Women and children in the al-Hawl refugee camp in Hasakah Province in northeast Syria in 2020


Amnesty International reports on ongoing human rights abuses, torture, and death in detention camps in northeast Syria, more than five years after the removal of the Islamic State from its last village.

About 56,000 men, women and children remains in the al-Hawl and al-Roj camps and 27 detention facilities. Most of them have been “arbitrarily and indefinitely detained“, with some abused by beatings, stress positions, and electric shocks.

The camps were established by the autonomous Kurdish administration and its Syrian Democratic Forces, backed by US troops and officials, after ISIS was expelled from its last village of Baquba in March 2019.

The detainees include Syrians, Iraqis, and foreign nationals from an estimated 74 other countries. While many are Islamic State members and their families, others have no affilation with the group and some are victims of ISIS violence.

Small groups of foreign nationals have been repatriated in the past five years, but despite international calls for action, many countries have been reluctant to take back their citizens.

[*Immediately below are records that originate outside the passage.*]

Lemma updateTask_required (w : write_outcome) (u id : jsstring) (updates : obj)
    (st : storage) :
  JSON_data updates ->
  Forall has_required (loadTasks st) ->
  Forall has_required (loadTasks (snd (updateTask w u id updates st))) /\
  (forall t, fst (updateTask w u id updates st) = Some t ->
             has_required t /\ In t (loadTasks (snd (updateTask w u id updates st))) /\
             exists old, In old (loadTasks st) /\
                         t = <[k_updatedAt := VStr u]> (updates ∪ old)).
Proof.
  intros Hu Hst. unfold updateTask.
  destruct (findIndex id (loadTasks st)) as [index|]; [|split; [assumption|discriminate]].
  destruct (loadTasks st !! index) as [old|] eqn:Hold;
    [|split; [assumption|discriminate]].
  assert (Hin : In old (loadTasks st)).
  { apply list_elem_of_In. eapply list_elem_of_lookup_2. eassumption. }
  assert (Hnew : has_required (<[k_updatedAt := VStr u]> (updates ∪ old))).
  { apply merged_required. rewrite Forall_forall in Hst. apply Hst.
    now apply list_elem_of_In. }
  assert (Hdata : JSON_data (<[k_updatedAt := VStr u]> (updates ∪ old))).
  { apply merged_data; [assumption|].
    pose proof (loadTasks_data st) as Hd. rewrite Forall_forall in Hd.
    now apply Hd, list_elem_of_In. }
  assert (Hall : Forall has_required
                   (<[index := <[k_updatedAt := VStr u]> (updates ∪ old)]> (loadTasks st))).
  { apply Forall_insert; assumption. }
  assert (HallD : Forall JSON_data
                   (<[index := <[k_updatedAt := VStr u]> (updates ∪ old)]> (loadTasks st))).
  { apply Forall_insert; [apply loadTasks_data|assumption]. }
  assert (Hmem : In (<[k_updatedAt := VStr u]> (updates ∪ old))
                   (<[index := <[k_updatedAt := VStr u]> (updates ∪ old)]> (loadTasks st))).
  { apply list_elem_of_In. eapply list_elem_of_lookup_2.
    apply list_lookup_insert_eq. eapply lookup_lt_Some. eassumption. }
  rewrite guarded_snd, guarded_fst, (saveTasks_loaded w _ st HallD).
  destruct w; cbn [saveTasks fst]; (split; [assumption|]); intros t E; simplify_eq;
    (split; [assumption|]); (split; [assumption|]); eauto.
Qed.

Lemma addTask_required (w : write_outcome) (id c u : jsstring) (d : obj)
    (st : storage) :
  JSON_data d ->
  Forall (fun k => is_Some (d !! k)) [k_title; k_dueDate; k_duration; k_tag] ->
  Forall has_required (loadTasks st) ->
  Forall has_required (loadTasks (snd (addTask w id c u d st))) /\
  (forall t, fst (addTask w id c u d st) = Some t ->
             t = new_task id c u d /\ In t (loadTasks (snd (addTask w id c u d st)))).
Proof.
  intros Hdd Hd Hst. pose proof (new_task_required id c u d Hd) as Hnew.
  assert (Hall : Forall has_required (loadTasks st ++ [new_task id c u d])).
  { apply Forall_app. split; [assumption|]. now constructor. }
  assert (HallD : Forall JSON_data (loadTasks st ++ [new_task id c u d])).
  { apply Forall_app. split; [apply loadTasks_data|].
    constructor; [now apply new_task_data|constructor]. }
  unfold addTask.
  rewrite guarded_snd, guarded_fst, (saveTasks_loaded w _ st HallD).
  destruct w; cbn [saveTasks fst]; (split; [assumption|]); intros t E; simplify_eq.
  split; [reflexivity|]. apply in_or_app. right. now left.
Qed.

Lemma formData_values (f : form) :
  formData f !! k_title = Some (VStr (trim (title_input f))) /\
  formData f !! k_dueDate = Some (VStr (trim (dueDate_input f))) /\
  formData f !! k_duration = Some (VStr (trim (duration_input f))) /\
  formData f !! k_tag = Some (VStr (tag_input f)).
Proof. repeat split; reflexivity. Qed.

(** What [handleTaskSubmit] saves: the form data, under fields the save
    leaves alone. *)
Lemma handleTaskSubmit_saved (t0 t1 t2 : Z) (w : write_outcome)
    (id c u : jsstring) (editingId : option jsstring) (f : form)
    (st st' : storage) (task : obj) :
  handleTaskSubmit tza t0 t1 t2 w id c u editingId f st = Some (TaskSaved task, st') ->
  validateTaskForm tza t0 t1 t2 (formData f) = Some [] /\
  In task (loadTasks st') /\
  (forall k v, formData f !! k = Some v -> k <> k_updatedAt -> k <> k_createdAt ->
               k <> k_completed -> k <> k_status -> get task k = v) /\
  (Forall has_required (loadTasks st) -> has_required task).
Proof.
  unfold handleTaskSubmit. intros H.
  destruct (validateTaskForm tza t0 t1 t2 (formData f)) as [errors|]; [|discriminate H].
  cbn [mbind option_bind] in H.
  destruct errors as [|e errors]; [|discriminate H]. cbn [length Nat.ltb Nat.leb] in H.
  split; [reflexivity|].
  assert (Hd := proj1 (formData_fields f)).
  assert (Hnew : forall id', addTask w id' c u (formData f) st = (Some task, st') ->
            In task (loadTasks st') /\
            (forall k v, formData f !! k = Some v -> k <> k_updatedAt ->
                         k <> k_createdAt -> k <> k_completed -> k <> k_status ->
                         get task k = v) /\
            (Forall has_required (loadTasks st) -> has_required task)).
  { intros id' E.
    assert (Hfst : fst (addTask w id' c u (formData f) st) = Some task) by now rewrite E.
    assert (Hsnd : snd (addTask w id' c u (formData f) st) = st') by now rewrite E.
    assert (Et : task = new_task id' c u (formData f)).
    { unfold addTask in Hfst. rewrite guarded_fst in Hfst.
      destruct (fst (saveTasks w _ st)); simplify_eq; reflexivity. }
    assert (Hin : In task (loadTasks st')).
    { rewrite <- Hsnd. clear E Hsnd. revert Hfst. subst task. unfold addTask.
      rewrite guarded_snd, guarded_fst, saveTasks_loaded.
      - destruct w; cbn [saveTasks fst]; try discriminate.
        intros _. apply in_or_app. right. now left.
      - apply Forall_app. split; [apply loadTasks_data|].
        constructor; [apply new_task_data, formData_data|constructor]. }
    split; [assumption|split].
    - intros k v Hk H1 H2 H3 H4. subst task. now apply new_task_value.
    - intros _. subst task. now apply new_task_required. }
  assert (Hedit : forall id', updateTask w u id' (formData f) st = (Some task, st') ->
            In task (loadTasks st') /\
            (forall k v, formData f !! k = Some v -> k <> k_updatedAt ->
                         k <> k_createdAt -> k <> k_completed -> k <> k_status ->
                         get task k = v) /\
            (Forall has_required (loadTasks st) -> has_required task)).
  { intros id' E.
    assert (Hfst : fst (updateTask w u id' (formData f) st) = Some task) by now rewrite E.
    assert (Hsnd : snd (updateTask w u id' (formData f) st) = st') by now rewrite E.
    assert (Hshape : In task (loadTasks st') /\
                     exists old, In old (loadTasks st) /\
                                 task = <[k_updatedAt := VStr u]> (formData f ∪ old)).
    { clear E. revert Hfst Hsnd. unfold updateTask.
      destruct (findIndex id' (loadTasks st)) as [index|]; [|discriminate].
      destruct (loadTasks st !! index) as [old|] eqn:Hold; [|discriminate].
      assert (Hin : In old (loadTasks st)).
      { apply list_elem_of_In. eapply list_elem_of_lookup_2. eassumption. }
      rewrite guarded_snd, guarded_fst. intros Hfst <-. rewrite saveTasks_loaded.
      - destruct w; cbn [saveTasks fst] in Hfst; simplify_eq.
        split; [|eauto].
        apply list_elem_of_In; eapply list_elem_of_lookup_2;
          apply list_lookup_insert_eq; eapply lookup_lt_Some; eassumption.
      - apply Forall_insert; [apply loadTasks_data|].
        apply merged_data; [apply formData_data|].
        pose proof (loadTasks_data st) as Hdt. rewrite Forall_forall in Hdt.
        now apply Hdt, list_elem_of_In. }
    destruct Hshape as [Hin (old & Hold & Et)].
    split; [assumption|split].
    - intros k v Hk H1 _ _ _. subst task.
      rewrite get_insert_ne by congruence. now apply get_union_l.
    - intros Hst. subst task. apply merged_required.
      rewrite Forall_forall in Hst. now apply Hst, list_elem_of_In. }
  destruct editingId as [[|ch e]|].
  - destruct (addTask w id c u (formData f) st) as [[t|] s1] eqn:E; simplify_eq.
    now apply (Hnew id).
  - destruct (updateTask w u (ch :: e) (formData f) st) as [[t|] s1] eqn:E; simplify_eq.
    now apply (Hedit (ch :: e)).
  - destruct (addTask w id c u (formData f) st) as [[t|] s1] eqn:E; simplify_eq.
    now apply (Hnew id).
Qed.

An estimated 1,000 Syrian and foreign boys, and young men detained as boys, are held in detention facilities — some labelled as youth “rehabilitation” centers. They are also subjected to torture and ill-treatment. Only about 1 in 10 has been charged with committing a crime.

Agnès Callamard, Amnesty’s Secretary General, summarized:

The autonomous authorities have committed the war crimes of torture and cruel treatment, and likely committed the war crime of murder.

Children, women and men held in these detention camps and facilities suffer shocking cruelty and violence. The US government has played a central role in the creation and maintenance of this system in which hundreds have died preventable deaths, and must play a role in changing it.

This detention system violates the rights of people with perceived IS affiliation, and has also failed to deliver justice and accountability for the victims and survivors of IS crimes.

Amnesty researchers travelled to northeast Syria on three occasions between September 2022 and August 2023. They interviewed 314 people for the report.

“A Point Where I Could Not Scream Any More”

All eight former detainees with whom Amnesty spoke said the SDF deprived them of adequate food and water. They cite inhumane conditions such as overcrow­­­ding, lack of ventilation, and extreme temperatures. The abuse, conditions, and lack of medical care led to outbreaks of disease, with the the deaths of hundreds of people.

One detainee said that 17 people in his cell died when the authorities turned off the exhaust fan one day in 2020. Three sid the corpses of those who died in Sini were deposited in a mass grave referred to as a “ditch”.

“Yusuf” recounted:

There was no specific day or specific hour, or a way of torture….The worst was when they came inside the room… carrying plastic pipes, cables, steel pipes, and they beat us everywhere….

Every 15 days, they would take us out, in the yard, all naked… [The guards] were raping people with [a] stick….

Once they took me [out of the cell] with another guy… They brought an electricity cable from the generator, and they kept torturing us by electricity….I think the guy next to me died. He stopped moving and screaming….I reached a point where I could not scream any more.

Women in the camps also spoke of gender-based violence when they were taken to detention facilities. One said:

I was given electric shocks. I was pregnant at the time. The [interrogator] knew, he told me: “I am going to force you to have a miscarriage”, and that’s what he did.

The researchers asked questions of the Kurdish authorities and US government, each of whom responded in writing.

Kurdish officials cited difficult conditions, including ongoing armed conflicts, and criticized the “international community and global partners” for failing to “fulfill their legal and moral obligations”. They said countries and the international community had left foreign national “alone in dealing with the consequences” of the fight against the Islamic State.

The US State Department proclaimed American efforts to address the “dire humanitarian and security challenges”. It urged all actors in Syria, including the SDF, to “uphold human rights”, and insisted that it works with groups and individuals in the SDF who are “appropriately vetted”.

The Americans said the only solution is the “repatriation and return of displaced persons and detainees to their countries of origin”, so perpetrators can “be held responsible for their crimes by competent rights respecting judicial processes”.

Callamard addressed the Kurdish authority; the SDF; and US officials:

They should conduct an urgent screening process to identify individuals in detention who should be immediately released, with a particular focus on victims of IS crimes and at-risk groups. While this is underway, they must ensure that the violations being committed are stopped immediately, and reports of torture and death are independently investigated.